Stored data
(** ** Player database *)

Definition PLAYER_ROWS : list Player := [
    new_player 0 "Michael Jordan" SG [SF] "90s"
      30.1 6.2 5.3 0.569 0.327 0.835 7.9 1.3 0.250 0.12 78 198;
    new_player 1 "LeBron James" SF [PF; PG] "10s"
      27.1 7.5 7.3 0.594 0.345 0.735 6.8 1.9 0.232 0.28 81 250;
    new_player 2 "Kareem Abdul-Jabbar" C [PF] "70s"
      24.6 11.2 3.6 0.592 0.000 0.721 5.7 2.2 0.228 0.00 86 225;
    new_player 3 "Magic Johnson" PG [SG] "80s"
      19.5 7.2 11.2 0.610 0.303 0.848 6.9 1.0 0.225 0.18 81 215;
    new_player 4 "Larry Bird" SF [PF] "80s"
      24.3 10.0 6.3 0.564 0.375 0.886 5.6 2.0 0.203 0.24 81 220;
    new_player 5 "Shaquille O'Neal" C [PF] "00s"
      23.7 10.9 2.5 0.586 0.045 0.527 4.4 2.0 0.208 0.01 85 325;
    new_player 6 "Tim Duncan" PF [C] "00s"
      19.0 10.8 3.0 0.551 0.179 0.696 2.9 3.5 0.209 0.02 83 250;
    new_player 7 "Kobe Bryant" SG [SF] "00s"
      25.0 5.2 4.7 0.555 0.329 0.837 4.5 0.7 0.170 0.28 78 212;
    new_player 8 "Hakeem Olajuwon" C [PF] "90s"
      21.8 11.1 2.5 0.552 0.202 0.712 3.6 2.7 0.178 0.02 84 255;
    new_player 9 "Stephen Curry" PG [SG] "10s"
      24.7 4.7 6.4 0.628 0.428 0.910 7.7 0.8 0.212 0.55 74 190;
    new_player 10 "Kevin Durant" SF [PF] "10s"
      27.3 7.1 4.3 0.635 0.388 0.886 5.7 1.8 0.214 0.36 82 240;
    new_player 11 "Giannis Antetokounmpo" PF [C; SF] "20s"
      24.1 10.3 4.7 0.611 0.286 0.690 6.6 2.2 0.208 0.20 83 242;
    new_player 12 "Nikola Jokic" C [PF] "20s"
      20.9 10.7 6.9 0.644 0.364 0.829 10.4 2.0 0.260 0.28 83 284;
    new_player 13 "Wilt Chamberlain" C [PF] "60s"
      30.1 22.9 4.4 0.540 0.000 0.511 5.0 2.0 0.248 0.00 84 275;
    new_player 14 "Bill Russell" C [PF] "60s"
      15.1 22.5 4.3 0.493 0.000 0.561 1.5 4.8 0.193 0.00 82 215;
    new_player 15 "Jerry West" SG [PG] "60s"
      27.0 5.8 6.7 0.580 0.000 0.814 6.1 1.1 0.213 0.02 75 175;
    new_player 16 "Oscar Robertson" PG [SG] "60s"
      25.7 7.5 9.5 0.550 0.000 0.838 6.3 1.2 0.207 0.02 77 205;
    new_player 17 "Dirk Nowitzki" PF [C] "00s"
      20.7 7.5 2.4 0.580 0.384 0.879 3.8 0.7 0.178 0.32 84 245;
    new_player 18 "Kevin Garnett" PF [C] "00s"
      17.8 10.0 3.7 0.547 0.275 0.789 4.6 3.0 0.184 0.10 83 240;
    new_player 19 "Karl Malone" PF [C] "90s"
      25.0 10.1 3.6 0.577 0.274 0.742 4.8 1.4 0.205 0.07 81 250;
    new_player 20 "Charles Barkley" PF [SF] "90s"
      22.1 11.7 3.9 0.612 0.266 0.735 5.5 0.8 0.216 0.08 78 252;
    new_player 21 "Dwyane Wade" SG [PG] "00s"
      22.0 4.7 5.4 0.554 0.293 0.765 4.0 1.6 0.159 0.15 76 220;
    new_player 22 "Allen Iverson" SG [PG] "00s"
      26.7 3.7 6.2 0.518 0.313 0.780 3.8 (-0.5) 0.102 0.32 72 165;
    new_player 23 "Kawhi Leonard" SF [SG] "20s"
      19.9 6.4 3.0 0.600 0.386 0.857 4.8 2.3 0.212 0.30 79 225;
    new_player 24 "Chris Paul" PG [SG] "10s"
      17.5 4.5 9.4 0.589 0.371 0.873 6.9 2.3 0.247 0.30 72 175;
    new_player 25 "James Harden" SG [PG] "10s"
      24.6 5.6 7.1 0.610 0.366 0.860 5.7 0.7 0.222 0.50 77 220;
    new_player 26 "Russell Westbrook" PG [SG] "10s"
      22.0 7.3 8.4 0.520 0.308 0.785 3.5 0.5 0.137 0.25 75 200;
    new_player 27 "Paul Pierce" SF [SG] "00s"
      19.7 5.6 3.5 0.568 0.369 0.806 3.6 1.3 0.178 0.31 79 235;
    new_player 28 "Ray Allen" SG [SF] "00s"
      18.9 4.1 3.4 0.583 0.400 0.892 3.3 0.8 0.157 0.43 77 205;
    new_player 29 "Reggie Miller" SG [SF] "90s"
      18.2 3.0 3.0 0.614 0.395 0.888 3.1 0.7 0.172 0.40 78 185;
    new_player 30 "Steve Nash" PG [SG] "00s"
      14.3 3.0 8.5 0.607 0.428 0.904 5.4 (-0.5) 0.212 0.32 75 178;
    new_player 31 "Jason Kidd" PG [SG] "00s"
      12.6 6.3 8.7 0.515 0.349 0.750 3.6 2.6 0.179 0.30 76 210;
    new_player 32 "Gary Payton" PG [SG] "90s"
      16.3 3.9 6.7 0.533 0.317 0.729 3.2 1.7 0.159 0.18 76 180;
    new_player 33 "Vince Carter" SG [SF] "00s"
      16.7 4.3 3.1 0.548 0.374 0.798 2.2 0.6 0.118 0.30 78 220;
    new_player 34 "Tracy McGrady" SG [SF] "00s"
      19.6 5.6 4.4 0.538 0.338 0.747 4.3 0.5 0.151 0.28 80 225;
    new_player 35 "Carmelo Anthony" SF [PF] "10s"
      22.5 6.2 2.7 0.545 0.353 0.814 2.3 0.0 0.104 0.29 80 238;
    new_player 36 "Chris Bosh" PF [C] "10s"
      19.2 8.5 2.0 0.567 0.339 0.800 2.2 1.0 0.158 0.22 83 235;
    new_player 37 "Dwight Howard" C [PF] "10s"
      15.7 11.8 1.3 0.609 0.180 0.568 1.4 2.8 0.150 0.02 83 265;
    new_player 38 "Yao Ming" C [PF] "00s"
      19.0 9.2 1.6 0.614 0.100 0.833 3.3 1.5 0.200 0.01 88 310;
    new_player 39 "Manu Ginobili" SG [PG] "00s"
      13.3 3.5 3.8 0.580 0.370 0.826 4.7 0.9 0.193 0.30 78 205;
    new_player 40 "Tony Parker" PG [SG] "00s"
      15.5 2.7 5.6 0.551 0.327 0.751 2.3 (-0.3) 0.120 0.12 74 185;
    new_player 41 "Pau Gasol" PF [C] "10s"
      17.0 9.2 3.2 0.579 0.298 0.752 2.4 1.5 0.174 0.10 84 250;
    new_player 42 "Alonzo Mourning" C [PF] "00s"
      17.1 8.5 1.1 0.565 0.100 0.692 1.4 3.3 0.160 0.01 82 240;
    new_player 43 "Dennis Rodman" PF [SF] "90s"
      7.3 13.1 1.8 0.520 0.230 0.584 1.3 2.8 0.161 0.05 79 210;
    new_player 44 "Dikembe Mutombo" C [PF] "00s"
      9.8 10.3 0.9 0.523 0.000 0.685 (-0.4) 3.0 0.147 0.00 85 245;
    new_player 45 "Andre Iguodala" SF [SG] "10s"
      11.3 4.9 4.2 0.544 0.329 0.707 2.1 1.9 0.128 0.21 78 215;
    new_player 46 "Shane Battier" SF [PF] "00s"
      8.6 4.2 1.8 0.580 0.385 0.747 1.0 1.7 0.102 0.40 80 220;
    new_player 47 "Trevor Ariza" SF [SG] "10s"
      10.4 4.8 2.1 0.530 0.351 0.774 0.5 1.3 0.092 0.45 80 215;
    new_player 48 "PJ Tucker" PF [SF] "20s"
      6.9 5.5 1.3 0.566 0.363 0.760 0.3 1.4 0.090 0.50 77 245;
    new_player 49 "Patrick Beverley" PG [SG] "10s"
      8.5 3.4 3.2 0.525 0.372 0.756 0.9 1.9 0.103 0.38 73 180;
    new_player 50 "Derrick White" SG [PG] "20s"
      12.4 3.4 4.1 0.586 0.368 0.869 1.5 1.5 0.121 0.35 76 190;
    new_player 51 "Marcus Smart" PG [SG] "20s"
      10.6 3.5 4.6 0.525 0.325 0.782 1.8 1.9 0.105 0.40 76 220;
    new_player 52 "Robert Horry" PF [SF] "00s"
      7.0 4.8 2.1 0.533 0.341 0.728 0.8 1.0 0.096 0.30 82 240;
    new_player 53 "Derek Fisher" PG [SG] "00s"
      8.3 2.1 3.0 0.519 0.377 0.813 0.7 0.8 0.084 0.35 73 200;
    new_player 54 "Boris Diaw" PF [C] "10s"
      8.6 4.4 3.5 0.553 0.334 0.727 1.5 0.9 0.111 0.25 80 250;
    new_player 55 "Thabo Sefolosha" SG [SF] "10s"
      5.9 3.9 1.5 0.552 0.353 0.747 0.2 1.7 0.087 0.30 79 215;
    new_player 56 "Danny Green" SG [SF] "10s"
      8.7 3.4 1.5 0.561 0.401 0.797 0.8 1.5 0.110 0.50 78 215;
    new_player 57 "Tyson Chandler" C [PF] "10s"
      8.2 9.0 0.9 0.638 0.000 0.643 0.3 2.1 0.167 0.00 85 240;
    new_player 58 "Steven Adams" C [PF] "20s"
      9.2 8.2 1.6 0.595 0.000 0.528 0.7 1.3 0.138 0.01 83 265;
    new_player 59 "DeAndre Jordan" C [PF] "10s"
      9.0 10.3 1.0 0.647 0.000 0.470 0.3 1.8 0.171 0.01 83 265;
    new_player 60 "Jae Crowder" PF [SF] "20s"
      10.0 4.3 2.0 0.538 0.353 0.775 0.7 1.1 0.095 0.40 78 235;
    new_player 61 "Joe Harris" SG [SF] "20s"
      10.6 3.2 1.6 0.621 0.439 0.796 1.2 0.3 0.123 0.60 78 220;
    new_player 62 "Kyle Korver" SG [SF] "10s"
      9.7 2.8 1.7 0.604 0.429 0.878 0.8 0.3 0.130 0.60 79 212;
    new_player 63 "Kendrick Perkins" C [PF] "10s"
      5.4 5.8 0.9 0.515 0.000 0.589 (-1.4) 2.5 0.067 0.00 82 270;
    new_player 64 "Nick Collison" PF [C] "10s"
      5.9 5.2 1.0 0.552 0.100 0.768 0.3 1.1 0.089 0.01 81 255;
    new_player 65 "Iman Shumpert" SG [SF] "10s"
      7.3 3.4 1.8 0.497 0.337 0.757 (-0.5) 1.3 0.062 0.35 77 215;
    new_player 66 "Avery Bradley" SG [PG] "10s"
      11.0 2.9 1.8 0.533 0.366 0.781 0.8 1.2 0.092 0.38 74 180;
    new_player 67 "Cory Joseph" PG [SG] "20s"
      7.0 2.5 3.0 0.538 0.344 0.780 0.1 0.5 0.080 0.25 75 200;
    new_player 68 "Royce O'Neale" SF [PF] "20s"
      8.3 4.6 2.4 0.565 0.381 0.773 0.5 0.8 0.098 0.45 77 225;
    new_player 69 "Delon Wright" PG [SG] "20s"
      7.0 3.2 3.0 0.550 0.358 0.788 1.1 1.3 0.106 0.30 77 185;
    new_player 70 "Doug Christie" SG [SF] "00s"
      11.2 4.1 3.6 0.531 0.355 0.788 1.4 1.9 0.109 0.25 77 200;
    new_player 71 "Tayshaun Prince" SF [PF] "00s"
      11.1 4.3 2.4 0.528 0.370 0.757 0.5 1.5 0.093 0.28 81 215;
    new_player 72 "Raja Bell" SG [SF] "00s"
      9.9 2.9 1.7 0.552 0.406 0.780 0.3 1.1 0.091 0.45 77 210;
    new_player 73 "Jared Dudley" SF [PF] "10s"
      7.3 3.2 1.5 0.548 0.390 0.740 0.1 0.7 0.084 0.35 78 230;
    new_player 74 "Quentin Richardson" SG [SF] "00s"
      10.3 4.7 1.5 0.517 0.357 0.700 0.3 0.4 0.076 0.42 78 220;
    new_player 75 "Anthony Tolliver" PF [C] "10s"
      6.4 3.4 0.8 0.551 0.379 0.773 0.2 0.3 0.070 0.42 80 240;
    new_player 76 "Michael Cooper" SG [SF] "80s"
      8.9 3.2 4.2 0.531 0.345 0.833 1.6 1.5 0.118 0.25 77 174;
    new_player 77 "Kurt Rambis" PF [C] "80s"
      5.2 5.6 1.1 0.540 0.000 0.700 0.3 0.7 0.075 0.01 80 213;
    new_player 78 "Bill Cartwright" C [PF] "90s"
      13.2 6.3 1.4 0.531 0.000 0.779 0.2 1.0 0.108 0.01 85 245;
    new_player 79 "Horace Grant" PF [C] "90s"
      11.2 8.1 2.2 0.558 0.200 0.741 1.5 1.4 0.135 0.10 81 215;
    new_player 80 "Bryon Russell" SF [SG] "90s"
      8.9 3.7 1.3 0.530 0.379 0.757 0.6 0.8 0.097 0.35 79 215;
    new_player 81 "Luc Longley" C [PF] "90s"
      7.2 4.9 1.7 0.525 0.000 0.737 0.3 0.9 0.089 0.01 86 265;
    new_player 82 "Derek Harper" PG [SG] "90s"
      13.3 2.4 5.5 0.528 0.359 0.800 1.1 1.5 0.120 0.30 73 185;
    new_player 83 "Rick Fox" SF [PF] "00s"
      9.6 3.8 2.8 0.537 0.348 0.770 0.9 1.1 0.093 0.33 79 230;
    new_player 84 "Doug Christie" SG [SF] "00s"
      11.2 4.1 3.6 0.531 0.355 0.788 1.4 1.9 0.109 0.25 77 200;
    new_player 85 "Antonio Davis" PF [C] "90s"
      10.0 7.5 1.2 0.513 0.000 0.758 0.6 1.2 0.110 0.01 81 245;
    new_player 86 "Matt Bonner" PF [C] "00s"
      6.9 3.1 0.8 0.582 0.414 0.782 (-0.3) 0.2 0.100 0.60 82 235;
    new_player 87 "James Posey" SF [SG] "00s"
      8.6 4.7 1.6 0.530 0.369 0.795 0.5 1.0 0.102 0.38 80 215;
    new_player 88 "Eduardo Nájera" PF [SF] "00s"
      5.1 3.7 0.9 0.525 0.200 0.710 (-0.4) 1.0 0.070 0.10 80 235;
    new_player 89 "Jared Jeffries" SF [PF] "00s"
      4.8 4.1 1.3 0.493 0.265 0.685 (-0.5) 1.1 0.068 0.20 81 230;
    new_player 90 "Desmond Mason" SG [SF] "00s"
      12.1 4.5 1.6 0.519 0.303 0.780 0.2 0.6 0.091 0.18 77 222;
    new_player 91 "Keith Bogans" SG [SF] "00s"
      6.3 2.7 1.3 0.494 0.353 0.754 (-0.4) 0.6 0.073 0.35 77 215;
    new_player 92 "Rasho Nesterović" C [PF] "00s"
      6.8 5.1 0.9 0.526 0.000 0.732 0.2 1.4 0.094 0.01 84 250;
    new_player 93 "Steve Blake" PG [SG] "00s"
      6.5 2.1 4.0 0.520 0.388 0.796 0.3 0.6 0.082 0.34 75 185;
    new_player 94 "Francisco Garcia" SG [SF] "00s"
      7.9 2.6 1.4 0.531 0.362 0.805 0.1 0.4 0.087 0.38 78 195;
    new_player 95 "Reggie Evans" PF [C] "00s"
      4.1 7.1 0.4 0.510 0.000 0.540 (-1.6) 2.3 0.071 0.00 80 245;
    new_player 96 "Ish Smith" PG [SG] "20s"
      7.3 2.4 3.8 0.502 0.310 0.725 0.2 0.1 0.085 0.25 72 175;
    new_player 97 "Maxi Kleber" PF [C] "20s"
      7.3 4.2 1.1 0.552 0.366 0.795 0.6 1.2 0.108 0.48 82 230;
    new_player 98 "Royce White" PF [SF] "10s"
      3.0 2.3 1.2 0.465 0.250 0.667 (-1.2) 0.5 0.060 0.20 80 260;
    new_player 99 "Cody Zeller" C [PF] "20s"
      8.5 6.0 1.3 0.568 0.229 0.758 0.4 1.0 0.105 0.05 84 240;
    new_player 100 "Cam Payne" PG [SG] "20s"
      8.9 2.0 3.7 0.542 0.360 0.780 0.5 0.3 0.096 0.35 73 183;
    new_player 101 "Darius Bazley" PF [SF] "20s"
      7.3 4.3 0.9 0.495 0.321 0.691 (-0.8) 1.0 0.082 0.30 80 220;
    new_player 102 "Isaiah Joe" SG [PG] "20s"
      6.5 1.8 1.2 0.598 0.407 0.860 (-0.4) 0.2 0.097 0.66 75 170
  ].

__Task requirements__. Each line of the data that includes "Christie" counts once; say how many there are, giving nothing but the number.

__Completed exercise__. 2